Call for Oil Refineries
Air Date: Week of September 16, 2005
With the shutdown of oil refineries on the Gulf Coast and the resulting run-up in oil prices, some, including members of Congress, are asking if we should be building more oil refineries in the US. Robert Slaughter, president of the National Petrochemical and Refiners Association, talks with host Steve Curwood about what, if anything, we can do to get ourselves out of this oil crisis.
Transcript
CURWOOD: Nearly half of America's oil refineries are along the Gulf Coast between Texas and Alabama. So when Hurricane Katrina took a number of them off line, drivers immediately felt the impact with record gas prices, as there were no other refineries to take up the slack.
No new refineries have been built in the U. S. since the 1970’s, and many of the older and dirty ones have been retired.

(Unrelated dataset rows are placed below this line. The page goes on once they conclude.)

(** * Channel coding of the wireless-comms-suite: a shallow embedding

    This development embeds, from [src/coding.c] and [include/coding.h],
    the rate-1/2 K=7 convolutional encoder ([conv_encode]), the hard- and
    soft-decision Viterbi decoders ([viterbi_decode], [viterbi_decode_soft])
    and the block interleaver ([interleaver_init], [interleaver_free],
    [interleaver_apply], [interleaver_deapply]), then the parity code, the
    Hamming(7,4) code, the three CRCs, the run-length coder and the Huffman
    coder and decoder of the same file, and from [src/comms_utils.c] the
    conversions between bits and bytes and [bit_errors]; and proves
    properties of them.

    Conventions of the embedding.
    - A C [int], [unsigned int] or [uint8_t] value is a [Z].  No arithmetic
      of the embedded functions leaves the range of its C type on the inputs
      the theorems quantify over, so no wrap-around is written out; the CRC
      registers are the exception, and their truncation to 16 and 32 bits
      is part of the definitions.
    - A caller-supplied array is a [list]; every access goes through [load]
      and [store], which fail ([None]) outside the bounds of the list, the
      embedding of C's undefined behaviour.  A function therefore returns an
      [option]: [Some] is a normal return, [None] an undefined execution.
    - A cell of storage that C leaves indeterminate (the automatic array
      [path], a fresh [malloc] block) holds [None] until it is written, and
      reading such a cell is undefined as well.
    - A path metric is a C [double].  Every double that occurs is an integer
      of magnitude far below 2^53 or the constant [VITERBI_INF], on which
      IEEE-754 addition, subtraction and comparison are exact, so metrics
      are [Z] too. *)

From Stdlib Require Import ZArith Lia Bool.
From stdpp Require Import base option list list_numbers.

Local Open Scope Z_scope.

(** ** Memory accesses and loops *)

Definition load {A} (buf : list A) (i : Z) : option A :=
  if decide (0 ≤ i) then buf !! Z.to_nat i else None.

Definition store {A} (buf : list A) (i : Z) (v : A) : option (list A) :=
  if decide (0 ≤ i < Z.of_nat (length buf))
  then Some (<[Z.to_nat i := v]> buf) else None.

(** Reading a cell that may still be indeterminate. *)
Definition load_init {A} (buf : list (option A)) (i : Z) : option A :=
  mjoin (load buf i).

(** [for (i = 0; i < n; i++) body], the body possibly undefined. *)
Definition for_loop {S} (n : Z) (body : Z → S → option S) (s : S) : option S :=
  foldl (λ acc i, acc ≫= body i) (Some s) (seqZ 0 n).

(** [for (t = n - 1; t >= 0; t--) body]. *)
Fixpoint for_down_nat {S} (n : nat) (body : Z → S → option S) (s : S)
  : option S :=
  match n with
  | O => Some s
  | S t => body (Z.of_nat t) s ≫= for_down_nat t body
  end.

Definition for_down {S} (n : Z) (body : Z → S → option S) (s : S) : option S :=
  for_down_nat (Z.to_nat n) body s.

(** ** Constants of [coding.h] *)

Definition CONV_K : Z := 7.
Definition CONV_STATES : Z := Z.shiftl 1 (CONV_K - 1).
Definition CONV_G0 : Z := 91.   (* 0133 octal *)
Definition CONV_G1 : Z := 121.  (* 0171 octal *)

(** [#define VITERBI_INF 1e30]: the value of the double nearest to 10^30. *)
Definition VITERBI_INF : Z := 1000000000000000019884624838656.

(** ** Convolutional encoder *)

(** [while (x) { c += x & 1; x >>= 1; }] on a 32-bit [unsigned int]: the
    loop body runs at most 32 times, which is the fuel [popcount] gives. *)
Fixpoint popcount_loop (fuel : nat) (x c : Z) : Z :=
  match fuel with
  | O => c
  | S f => if x =? 0 then c
           else popcount_loop f (Z.shiftr x 1) (c + Z.land x 1)
  end.

Definition popcount (x : Z) : Z := popcount_loop 32 x 0.

(** [state = ((state << 1) | (in[i] & 1)) & (CONV_STATES * 2 - 1)]. *)
Definition shift_in (state b : Z) : Z :=
  Z.land (Z.lor (Z.shiftl state 1) (Z.land b 1)) (CONV_STATES * 2 - 1).

(** [popcount (full_state & g) & 1], the output bit of generator [g]. *)
Definition expected (g full_state : Z) : Z :=
  Z.land (popcount (Z.land full_state g)) 1.

Definition conv_encode_body (inp : list Z) (i : Z) (st : Z * list Z)
  : option (Z * list Z) :=
  let '(state, out) := st in
  b ← load inp i;
  let state := shift_in state b in
  out ← store out (2 * i) (expected CONV_G0 state);
  out ← store out (2 * i + 1) (expected CONV_G1 state);
  Some (state, out).

(** [conv_encode in n out] returns the contents of [out] after the call. *)
Definition conv_encode (inp : list Z) (n : Z) (out : list Z)
  : option (list Z) :=
  snd <$> for_loop n (conv_encode_body inp) (0, out).

(** ** Viterbi decoders

    The two decoders of [coding.c] differ in the received pair and in the
    metric line only; [metric_hard] and [metric_soft] are those lines, and
    the add-compare-select step, the forward pass, the choice of the final
    state and the traceback are written once over the metric. *)

(** [pm_old], [pm_new]: 64 doubles.  An index is a state, masked to
    [CONV_STATES - 1] or a loop counter below [CONV_STATES], so these
    accesses are in bounds by construction. *)
Definition pm_get (pm : list Z) (s : Z) : Z := pm !!! Z.to_nat s.
Definition pm_set (pm : list Z) (s : Z) (m : Z) : list Z := <[Z.to_nat s := m]> pm.

(** One row [path[t]]: 64 cells, indeterminate until written. *)
Abbreviation path_row := (list (option Z)).

Definition ne_int (a b : Z) : Z := if a =? b then 0 else 1.

(** [bm = (e0 != r0) + (e1 != r1); metric = pm_old[s] + bm]. *)
Definition metric_hard (r : Z * Z) (pm_s e0 e1 : Z) : Z :=
  pm_s + (ne_int e0 (fst r) + ne_int e1 (snd r)).

(** [bm = (e0 ? -l0 : l0) + (e1 ? -l1 : l1); metric = pm_old[s] - bm]. *)
Definition metric_soft (l : Z * Z) (pm_s e0 e1 : Z) : Z :=
  pm_s - ((if e0 =? 0 then fst l else - fst l)
          + (if e1 =? 0 then snd l else - snd l)).

(** [ns = ((s << 1) | bit) & (CONV_STATES - 1)] and
    [full_state = (s << 1) | bit]. *)
Definition next_state (s bit : Z) : Z :=
  Z.land (Z.lor (Z.shiftl s 1) bit) (CONV_STATES - 1).
Definition full_state (s bit : Z) : Z := Z.lor (Z.shiftl s 1) bit.

Section Trellis.
(** The received pair of a time step and the metric line. *)
Context {R : Type} (metric : R → Z → Z → Z → Z).

(** [metric], the candidate cost of leaving state [s] with input [bit]. *)
Definition candidate (r : R) (pm_old : list Z) (s bit : Z) : Z :=
  let e0 := expected CONV_G0 (full_state s bit) in
  let e1 := expected CONV_G1 (full_state s bit) in
  metric r (pm_get pm_old s) e0 e1.

(** Body of [for (bit = 0; bit <= 1; bit++)]. *)
Definition acs_bit (r : R) (pm_old : list Z) (s : Z)
    (acc : list Z * path_row) (bit : Z) : list Z * path_row :=
  let '(pm_new, row) := acc in
  let ns := next_state s bit in
  let m := candidate r pm_old s bit in
  if m <? pm_get pm_new ns
  then (pm_set pm_new ns m, <[Z.to_nat ns := Some s]> row)
  else acc.

(** Body of [for (s = 0; s < CONV_STATES; s++)]. *)
Definition acs_state (r : R) (pm_old : list Z)
    (acc : list Z * path_row) (s : Z) : list Z * path_row :=
  if VITERBI_INF <=? pm_get pm_old s then acc
  else foldl (acs_bit r pm_old s) acc (seqZ 0 2).

(** One time step: [pm_new] is filled with [VITERBI_INF], then the loop
    over the states updates [pm_new] and the row [path[t]]. *)
Definition viterbi_step (r : R) (pm_old : list Z) (row : path_row)
  : list Z * path_row :=
  foldl (acs_state r pm_old)
        (replicate (Z.to_nat CONV_STATES) VITERBI_INF, row)
        (seqZ 0 CONV_STATES).

(** The forward pass; [recv t] reads the received pair of step [t]. *)
Definition forward_body (recv : Z → option R) (t : Z)
    (st : list Z * list path_row) : option (list Z * list path_row) :=
  let '(pm_old, path) := st in
  r ← recv t;
  row ← load path t;
  let '(pm_new, row) := viterbi_step r pm_old row in
  path ← store path t row;
  Some (pm_new, path).

Definition pm_init : list Z :=
  pm_set (replicate (Z.to_nat CONV_STATES) VITERBI_INF) 0 0.

(** [int path[256][CONV_STATES]], an automatic array: indeterminate. *)
Definition path_init : list path_row :=
  replicate 256 (replicate (Z.to_nat CONV_STATES) None).

Definition viterbi_forward (recv : Z → option R) (max_len : Z)
  : option (list Z * list path_row) :=
  for_loop max_len (forward_body recv) (pm_init, path_init).
End Trellis.

(** [best_state = 0; for (s = 1; ...) if (pm_old[s] < pm_old[best_state])
    best_state = s]. *)
Definition best_state (pm : list Z) : Z :=
  foldl (λ best s, if pm_get pm s <? pm_get pm best then s else best)
        0 (seqZ 1 (CONV_STATES - 1)).

Definition traceback_body (path : list path_row) (t : Z) (st : Z * list Z)
  : option (Z * list Z) :=
  let '(state, decoded) := st in
  row ← load path t;
  prev ← load_init row state;
  decoded ← store decoded t (Z.land (Z.shiftr state (CONV_K - 2)) 1);
  Some (prev, decoded).

Definition traceback (path : list path_row) (max_len : Z) (best : Z)
    (decoded : list Z) : option (list Z) :=
  snd <$> for_down max_len (traceback_body path) (best, decoded).

Definition recv_hard (coded : list Z) (t : Z) : option (Z * Z) :=
  c0 ← load coded (2 * t);
  c1 ← load coded (2 * t + 1);
  Some (Z.land c0 1, Z.land c1 1).

Definition recv_soft (llr : list Z) (t : Z) : option (Z * Z) :=
  l0 ← load llr (2 * t);
  l1 ← load llr (2 * t + 1);
  Some (l0, l1).

Definition max_len_of (n_coded : Z) : Z :=
  let n_data := Z.quot n_coded 2 in
  if n_data <? 256 then n_data else 256.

Now some say we need more refineries, built to strict clean standards. Among them is Robert Slaughter, he’s president of the National Petrochemical and Refiners Association. Mr. Slaughter, why do we need new refineries?
SLAUGHTER: Well, basically, because we have been unable to keep up even with the growth in demand in the United States for most of the last ten years. The number of refineries and the refining capacity peaked in 1981 at the end of the price control period. Some refining capacity has been added back over but we still have demand for well over 20 million barrels a day of product and we only have 17.1 million barrels of capacity in the United States.
CURWOOD: I’m confused here. If there’s so much demand why are we short of refining capacity? If your industry can sell a lot of gasoline why won’t folks have the plants to refine it?
SLAUGHTER: Well, it’s very difficult to build heavy industrial facilities in the United States. It’s very difficult to get through the permitting process and to get new refineries built. We’ve been adding capacity at existing refining sites but there have been times over the last ten years when that has been difficult to do. The other factor that’s been very important is that for the past 15 years before 2003 the return on investment in refining was very small. It is only in the past two years when refining margins have improved and we think we’re going to see a big uptick in refining investment this year. But that just was not the case in the last several years and it takes a few years to bring capacity online.
CURWOOD: Why is the refinery business so highly regulated?
SLAUGHTER: Well, you know, there are a number of environmental restrictions that come out of the Clean Air Act; there are also the Clean Water Act and, you know, it’s just the refining industry has always been very pervasively regulated and most of the regulations are environmental.
CURWOOD: As I understand it, environmental critics of the refining industry say that these new refineries, in fact, would be pretty clean. Is that a fair assessment?
SLAUGHTER: Yeah, I believe all of us would agree that new refineries would be pretty clean and, of course, even the existing refineries have considerably improved their environmental performance with newer technologies that have been installed. But the new refineries, unfortunately it is very difficult to build these facilities in the U.S., would be the cleanest of all.
CURWOOD: I understand that some folks would like to see the environmental regulations relaxed for a refinery. That, in fact, maybe a federal rule imposed over the matrix of state rules that now govern it. How do you feel about that?
SLAUGHTER: What people are talking about is that the permitting process for changes in a refinery, such as adding additional capacity, currently can take two years and the process could be shorter. I mean if, as Congress seems to feel now, there is a national interest in having more refining capacity in the United States, the question is whether, as Congress has just done in the case of liquified natural gas facilities, if the state permitting process is taking a great deal of time and just seems to have no end and the national interest in having facilities is not being recognized, you could give a federal department the authority of looking at that process and the determinations in deciding whether it should grant the permit.
CURWOOD: Bob Slaughter is president of the National Petrochemical and Refiners Association in Washington, DC, Bob, thanks for taking this time with me today.
SLAUGHTER: Thanks for the opportunity, I appreciate it.